* WHAT THE TASK REQUIRES *
Please copy each line below that contains the string "Import".

┌─ DATA EXTRACTS

(** * Wortal SDK for Cocos 3.x: the in-app-purchase facade

    A shallow embedding of [templates/wortal-api/WortalIAP.ts] and of the
    declarations of [templates/wortal-api/interfaces/Player.ts].

    The five exported functions are one-line delegations of the form
    [return (window as any).Wortal.iap.m(args)].  What such a line does is
    decided by the JavaScript run time: two property reads, a third read
    that fetches the method, and a call.  The embedding keeps exactly
    these steps:

    - values are primitives or references into a heap of objects, so that
      "the identical object" and "the very promise" are statements about
      references;
    - a read on [undefined] or [null] and a call of something that is not
      callable raise a [TypeError], synchronously;
    - the platform SDK is foreign code: a function is a heap object that
      carries the identifier of a native routine, and the behaviour of the
      routines is a parameter of the development;
    - the TypeScript annotations ([boolean], [Promise<Product[]>], the
      [as any] cast) are erased at run time and constrain nothing.

    Prototype chains and accessors are not modelled: the properties of an
    object are the ones a read can see.  The global object [window]
    itself is taken to exist, as it does wherever the SDK runs. *)

From Stdlib Require Import ZArith.
From stdpp Require Import gmap strings list fin_maps.

Open Scope string_scope.
Open Scope list_scope.

(** ** Values and the heap *)

Definition loc := positive.
Definition native := nat.

Inductive value : Type :=
| VUndefined
| VNull
| VBool (b : bool)
| VNum (z : Z)
| VStr (s : string)
| VRef (l : loc).
Arguments VRef l%_positive.

#[global] Instance value_eq_dec : EqDecision value.
Proof. solve_decision. Defined.

(** The state of a promise. *)
Inductive pstate : Type :=
| Pending
| Fulfilled (v : value)
| Rejected (e : value).

#[global] Instance pstate_eq_dec : EqDecision pstate.
Proof. solve_decision. Defined.

(** The internal slot of an object: what kind of object it is. *)
Inductive okind : Type :=
| KPlain
| KFunction (f : native)
| KPromise (st : pstate)
| KArray (elems : list value).

#[global] Instance okind_eq_dec : EqDecision okind.
Proof. solve_decision. Defined.

Record obj : Type := Obj {
  props : gmap string value;
  kind : okind
}.

#[global] Instance obj_eq_dec : EqDecision obj.
Proof. solve_decision. Defined.

(** Everything the platform owns: the properties of the global object
    [window] and the heap. *)
Record world : Type := World {
  window : gmap string value;
  heap : gmap loc obj
}.

#[global] Instance world_eq_dec : EqDecision world.
Proof. solve_decision. Defined.

(** ** Completions *)

(** What can be thrown: the engine's own [TypeError] or a value thrown by
    foreign code. *)
Inductive exn : Type :=
| TypeError
| Thrown (e : value).

#[global] Instance exn_eq_dec : EqDecision exn.
Proof. solve_decision. Defined.

(** How an evaluation ends: normally with a result, or by a throw. *)
Inductive res (A : Type) : Type :=
| Normal (a : A)
| Throw (x : exn).
Arguments Normal {A} a.
Arguments Throw {A} x.

#[global] Instance res_eq_dec {A} `{EqDecision A} : EqDecision (res A).
Proof. solve_decision. Defined.

Definition completion : Type := res value.

(** The platform: what native routine [f] does when called with receiver
    [this] and the arguments [args] in the world [w]. *)
Definition platform : Type :=
  native -> value -> list value -> world -> world * completion.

└─

* ANSWER BELOW *
From Stdlib Require Import ZArith.
From stdpp Require Import gmap strings list fin_maps.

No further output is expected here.